**WORK TO COMPLETE**
The answer is a stretch of the material below, returned exactly: the line containing "daemon.go's startMDNS. *)", the line containing "Definition parseBrowseLine (line", and all lines between.

**INFORMATION GIVEN**
○ ○ ○ ○ ○ ○ ○

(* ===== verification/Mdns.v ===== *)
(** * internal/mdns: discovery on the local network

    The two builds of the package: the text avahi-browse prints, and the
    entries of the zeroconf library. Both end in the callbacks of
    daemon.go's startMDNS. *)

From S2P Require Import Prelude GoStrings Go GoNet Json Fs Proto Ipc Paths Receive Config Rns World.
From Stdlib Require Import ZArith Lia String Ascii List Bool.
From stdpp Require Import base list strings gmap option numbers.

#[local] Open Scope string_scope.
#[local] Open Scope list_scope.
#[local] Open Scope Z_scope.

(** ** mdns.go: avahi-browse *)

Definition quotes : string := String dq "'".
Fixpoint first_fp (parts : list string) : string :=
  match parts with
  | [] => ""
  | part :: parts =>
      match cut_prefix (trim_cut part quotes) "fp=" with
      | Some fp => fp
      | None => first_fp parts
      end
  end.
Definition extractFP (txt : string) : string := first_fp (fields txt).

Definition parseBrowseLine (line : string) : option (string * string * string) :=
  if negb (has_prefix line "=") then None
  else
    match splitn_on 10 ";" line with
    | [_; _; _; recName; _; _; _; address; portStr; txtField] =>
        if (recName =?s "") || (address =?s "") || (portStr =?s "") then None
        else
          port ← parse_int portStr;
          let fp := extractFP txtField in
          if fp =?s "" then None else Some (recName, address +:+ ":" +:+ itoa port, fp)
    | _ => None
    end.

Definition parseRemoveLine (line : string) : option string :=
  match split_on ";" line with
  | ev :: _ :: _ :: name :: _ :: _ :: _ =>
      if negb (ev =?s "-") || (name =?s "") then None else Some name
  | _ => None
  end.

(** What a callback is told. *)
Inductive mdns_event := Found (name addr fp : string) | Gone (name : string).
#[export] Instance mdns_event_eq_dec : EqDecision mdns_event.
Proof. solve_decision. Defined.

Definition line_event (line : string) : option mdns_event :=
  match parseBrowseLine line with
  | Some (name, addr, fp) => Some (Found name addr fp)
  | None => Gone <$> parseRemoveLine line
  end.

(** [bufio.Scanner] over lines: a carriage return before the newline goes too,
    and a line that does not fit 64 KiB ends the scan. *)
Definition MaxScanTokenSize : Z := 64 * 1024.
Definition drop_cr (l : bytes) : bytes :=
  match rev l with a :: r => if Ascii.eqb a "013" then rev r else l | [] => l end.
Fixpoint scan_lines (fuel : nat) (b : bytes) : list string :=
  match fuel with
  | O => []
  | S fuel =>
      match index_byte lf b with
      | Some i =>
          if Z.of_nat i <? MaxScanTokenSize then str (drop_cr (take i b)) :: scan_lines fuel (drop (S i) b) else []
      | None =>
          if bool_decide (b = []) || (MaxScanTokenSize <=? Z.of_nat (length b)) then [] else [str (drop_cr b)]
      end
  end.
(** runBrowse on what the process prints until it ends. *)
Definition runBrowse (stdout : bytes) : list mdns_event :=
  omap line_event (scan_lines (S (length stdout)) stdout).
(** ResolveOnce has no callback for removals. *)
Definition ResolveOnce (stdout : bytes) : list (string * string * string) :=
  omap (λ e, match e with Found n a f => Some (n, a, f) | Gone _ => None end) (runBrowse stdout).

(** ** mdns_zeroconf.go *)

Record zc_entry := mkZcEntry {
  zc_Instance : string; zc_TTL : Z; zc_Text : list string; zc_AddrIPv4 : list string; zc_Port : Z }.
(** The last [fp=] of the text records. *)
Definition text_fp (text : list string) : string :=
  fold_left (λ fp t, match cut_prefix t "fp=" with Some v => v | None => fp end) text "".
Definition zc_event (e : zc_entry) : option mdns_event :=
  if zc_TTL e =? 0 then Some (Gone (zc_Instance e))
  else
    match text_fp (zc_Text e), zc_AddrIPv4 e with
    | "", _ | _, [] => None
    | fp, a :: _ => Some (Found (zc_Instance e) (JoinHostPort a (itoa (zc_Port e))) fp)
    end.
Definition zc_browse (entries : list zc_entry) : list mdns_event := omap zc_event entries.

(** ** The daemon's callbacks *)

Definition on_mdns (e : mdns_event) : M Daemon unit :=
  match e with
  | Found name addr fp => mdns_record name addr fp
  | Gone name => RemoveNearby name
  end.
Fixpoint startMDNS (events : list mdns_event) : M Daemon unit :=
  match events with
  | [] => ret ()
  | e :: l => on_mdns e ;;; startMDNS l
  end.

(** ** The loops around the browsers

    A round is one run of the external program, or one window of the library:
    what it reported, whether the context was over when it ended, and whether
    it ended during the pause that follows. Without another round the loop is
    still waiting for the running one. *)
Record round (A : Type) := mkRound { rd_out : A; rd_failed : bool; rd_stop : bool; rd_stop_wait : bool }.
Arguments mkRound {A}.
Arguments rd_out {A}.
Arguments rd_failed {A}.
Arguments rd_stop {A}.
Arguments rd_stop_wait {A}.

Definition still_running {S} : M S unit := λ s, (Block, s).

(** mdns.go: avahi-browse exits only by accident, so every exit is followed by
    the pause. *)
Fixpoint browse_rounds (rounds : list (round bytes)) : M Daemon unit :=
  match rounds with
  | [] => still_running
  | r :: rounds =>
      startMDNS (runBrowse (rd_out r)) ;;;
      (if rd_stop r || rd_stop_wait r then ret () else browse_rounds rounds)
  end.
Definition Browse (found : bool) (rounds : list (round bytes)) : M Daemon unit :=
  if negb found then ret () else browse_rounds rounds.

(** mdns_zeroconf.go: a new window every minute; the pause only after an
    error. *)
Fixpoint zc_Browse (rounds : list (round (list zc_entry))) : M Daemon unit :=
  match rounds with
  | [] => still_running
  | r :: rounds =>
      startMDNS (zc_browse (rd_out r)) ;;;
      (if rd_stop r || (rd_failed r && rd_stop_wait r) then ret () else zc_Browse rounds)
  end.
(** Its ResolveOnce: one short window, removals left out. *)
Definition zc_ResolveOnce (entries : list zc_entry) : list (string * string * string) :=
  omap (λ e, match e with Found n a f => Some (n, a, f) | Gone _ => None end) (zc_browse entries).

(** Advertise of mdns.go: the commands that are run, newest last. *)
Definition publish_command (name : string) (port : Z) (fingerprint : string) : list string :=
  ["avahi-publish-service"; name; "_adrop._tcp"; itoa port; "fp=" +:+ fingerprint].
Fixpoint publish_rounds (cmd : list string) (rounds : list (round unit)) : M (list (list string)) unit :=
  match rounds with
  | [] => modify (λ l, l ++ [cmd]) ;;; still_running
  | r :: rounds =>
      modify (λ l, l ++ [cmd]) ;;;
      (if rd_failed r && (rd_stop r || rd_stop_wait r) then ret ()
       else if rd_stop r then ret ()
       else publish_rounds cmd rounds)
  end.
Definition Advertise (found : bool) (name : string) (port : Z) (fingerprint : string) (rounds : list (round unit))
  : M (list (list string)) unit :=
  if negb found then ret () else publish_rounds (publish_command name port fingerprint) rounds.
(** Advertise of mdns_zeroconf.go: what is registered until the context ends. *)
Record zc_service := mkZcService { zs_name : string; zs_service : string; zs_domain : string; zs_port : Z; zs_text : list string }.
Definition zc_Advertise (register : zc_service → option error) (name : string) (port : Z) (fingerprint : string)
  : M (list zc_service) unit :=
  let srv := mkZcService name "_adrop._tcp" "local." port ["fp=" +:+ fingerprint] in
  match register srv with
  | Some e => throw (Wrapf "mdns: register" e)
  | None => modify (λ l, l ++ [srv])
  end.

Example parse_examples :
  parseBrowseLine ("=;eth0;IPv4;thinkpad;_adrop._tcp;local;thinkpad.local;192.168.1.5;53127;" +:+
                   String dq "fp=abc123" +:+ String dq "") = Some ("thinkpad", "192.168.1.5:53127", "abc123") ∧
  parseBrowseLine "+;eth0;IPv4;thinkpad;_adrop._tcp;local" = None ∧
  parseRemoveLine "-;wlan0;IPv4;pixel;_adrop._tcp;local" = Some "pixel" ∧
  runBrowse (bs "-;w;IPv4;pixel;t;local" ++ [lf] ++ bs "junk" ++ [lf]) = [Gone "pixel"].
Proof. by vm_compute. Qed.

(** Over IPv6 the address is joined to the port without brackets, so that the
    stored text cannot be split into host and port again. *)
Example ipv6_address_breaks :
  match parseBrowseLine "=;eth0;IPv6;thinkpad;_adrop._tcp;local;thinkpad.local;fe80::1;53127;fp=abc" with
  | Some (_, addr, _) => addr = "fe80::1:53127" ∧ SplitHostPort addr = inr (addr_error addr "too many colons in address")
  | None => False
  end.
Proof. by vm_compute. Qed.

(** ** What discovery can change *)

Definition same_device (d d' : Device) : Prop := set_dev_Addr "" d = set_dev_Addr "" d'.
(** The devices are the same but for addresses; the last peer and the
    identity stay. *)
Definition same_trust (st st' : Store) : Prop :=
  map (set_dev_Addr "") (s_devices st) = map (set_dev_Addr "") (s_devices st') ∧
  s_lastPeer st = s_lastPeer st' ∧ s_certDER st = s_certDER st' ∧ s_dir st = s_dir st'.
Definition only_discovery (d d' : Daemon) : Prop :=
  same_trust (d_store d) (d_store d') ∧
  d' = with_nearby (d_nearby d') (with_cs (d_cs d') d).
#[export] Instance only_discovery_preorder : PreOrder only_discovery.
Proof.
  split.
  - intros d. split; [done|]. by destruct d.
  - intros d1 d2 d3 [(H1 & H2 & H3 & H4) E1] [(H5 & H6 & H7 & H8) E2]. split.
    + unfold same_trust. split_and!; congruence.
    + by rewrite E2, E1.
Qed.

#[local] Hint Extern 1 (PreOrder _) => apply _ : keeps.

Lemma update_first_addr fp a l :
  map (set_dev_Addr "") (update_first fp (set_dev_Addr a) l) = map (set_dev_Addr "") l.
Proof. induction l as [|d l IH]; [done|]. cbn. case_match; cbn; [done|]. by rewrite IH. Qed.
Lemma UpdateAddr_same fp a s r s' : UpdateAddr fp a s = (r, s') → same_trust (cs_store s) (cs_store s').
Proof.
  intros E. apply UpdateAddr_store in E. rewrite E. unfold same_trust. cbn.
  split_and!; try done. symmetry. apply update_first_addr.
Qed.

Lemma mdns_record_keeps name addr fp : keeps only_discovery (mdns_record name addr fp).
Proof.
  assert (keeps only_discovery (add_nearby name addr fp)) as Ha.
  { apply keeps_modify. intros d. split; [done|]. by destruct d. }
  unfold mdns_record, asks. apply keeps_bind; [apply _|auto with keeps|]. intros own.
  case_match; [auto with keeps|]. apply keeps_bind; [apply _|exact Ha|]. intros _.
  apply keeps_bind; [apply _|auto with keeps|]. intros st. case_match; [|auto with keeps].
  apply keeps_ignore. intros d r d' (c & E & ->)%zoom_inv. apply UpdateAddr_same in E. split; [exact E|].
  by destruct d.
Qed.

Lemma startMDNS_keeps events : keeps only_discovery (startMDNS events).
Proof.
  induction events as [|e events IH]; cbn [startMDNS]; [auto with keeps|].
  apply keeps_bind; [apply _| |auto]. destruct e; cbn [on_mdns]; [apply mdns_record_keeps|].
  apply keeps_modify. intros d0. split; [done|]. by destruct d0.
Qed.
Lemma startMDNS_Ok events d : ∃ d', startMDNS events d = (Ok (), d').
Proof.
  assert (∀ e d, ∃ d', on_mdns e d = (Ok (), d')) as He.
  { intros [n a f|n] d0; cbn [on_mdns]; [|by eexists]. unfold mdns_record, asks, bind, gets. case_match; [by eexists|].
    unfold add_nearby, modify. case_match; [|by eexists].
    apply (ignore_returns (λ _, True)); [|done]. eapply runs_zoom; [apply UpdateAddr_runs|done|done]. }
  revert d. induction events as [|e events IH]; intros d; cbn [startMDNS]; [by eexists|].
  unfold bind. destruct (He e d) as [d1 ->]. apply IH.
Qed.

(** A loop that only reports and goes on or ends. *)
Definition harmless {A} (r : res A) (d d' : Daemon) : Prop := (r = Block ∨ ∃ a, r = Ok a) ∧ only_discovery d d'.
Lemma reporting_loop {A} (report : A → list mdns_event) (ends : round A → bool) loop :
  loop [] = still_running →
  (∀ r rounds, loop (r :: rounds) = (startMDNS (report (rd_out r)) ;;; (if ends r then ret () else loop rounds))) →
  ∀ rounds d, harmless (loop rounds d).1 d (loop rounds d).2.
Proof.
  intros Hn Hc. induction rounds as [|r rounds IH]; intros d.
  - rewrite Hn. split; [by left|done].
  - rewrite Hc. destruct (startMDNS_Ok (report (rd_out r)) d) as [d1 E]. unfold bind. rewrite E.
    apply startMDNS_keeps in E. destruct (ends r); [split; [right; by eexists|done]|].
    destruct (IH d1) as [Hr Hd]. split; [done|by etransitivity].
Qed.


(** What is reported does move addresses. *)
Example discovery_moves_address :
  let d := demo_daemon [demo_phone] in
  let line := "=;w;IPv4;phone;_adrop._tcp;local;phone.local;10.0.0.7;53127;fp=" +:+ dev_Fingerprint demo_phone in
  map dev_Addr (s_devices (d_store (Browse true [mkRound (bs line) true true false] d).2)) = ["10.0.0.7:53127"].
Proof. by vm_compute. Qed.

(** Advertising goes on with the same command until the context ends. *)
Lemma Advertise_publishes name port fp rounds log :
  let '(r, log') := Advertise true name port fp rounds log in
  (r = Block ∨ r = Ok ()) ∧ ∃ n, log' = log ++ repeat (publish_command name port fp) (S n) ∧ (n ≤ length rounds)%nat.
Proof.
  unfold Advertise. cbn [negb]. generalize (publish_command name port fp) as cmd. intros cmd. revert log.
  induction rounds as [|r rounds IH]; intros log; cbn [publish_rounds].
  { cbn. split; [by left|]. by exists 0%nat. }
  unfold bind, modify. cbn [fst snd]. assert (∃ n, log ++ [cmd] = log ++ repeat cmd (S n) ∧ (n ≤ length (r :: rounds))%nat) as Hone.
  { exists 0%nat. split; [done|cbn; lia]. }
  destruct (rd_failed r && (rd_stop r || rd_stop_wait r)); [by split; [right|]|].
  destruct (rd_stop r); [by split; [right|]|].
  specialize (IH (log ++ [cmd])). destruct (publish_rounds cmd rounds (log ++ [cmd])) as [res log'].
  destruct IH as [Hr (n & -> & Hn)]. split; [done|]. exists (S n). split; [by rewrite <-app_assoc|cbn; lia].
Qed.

○ ○ ○ ○ ○ ○ ○

**WRITTEN REPLY**
    daemon.go's startMDNS. *)

From S2P Require Import Prelude GoStrings Go GoNet Json Fs Proto Ipc Paths Receive Config Rns World.
From Stdlib Require Import ZArith Lia String Ascii List Bool.
From stdpp Require Import base list strings gmap option numbers.

#[local] Open Scope string_scope.
#[local] Open Scope list_scope.
#[local] Open Scope Z_scope.

(** ** mdns.go: avahi-browse *)

Definition quotes : string := String dq "'".
Fixpoint first_fp (parts : list string) : string :=
  match parts with
  | [] => ""
  | part :: parts =>
      match cut_prefix (trim_cut part quotes) "fp=" with
      | Some fp => fp
      | None => first_fp parts
      end
  end.
Definition extractFP (txt : string) : string := first_fp (fields txt).

Definition parseBrowseLine (line : string) : option (string * string * string) :=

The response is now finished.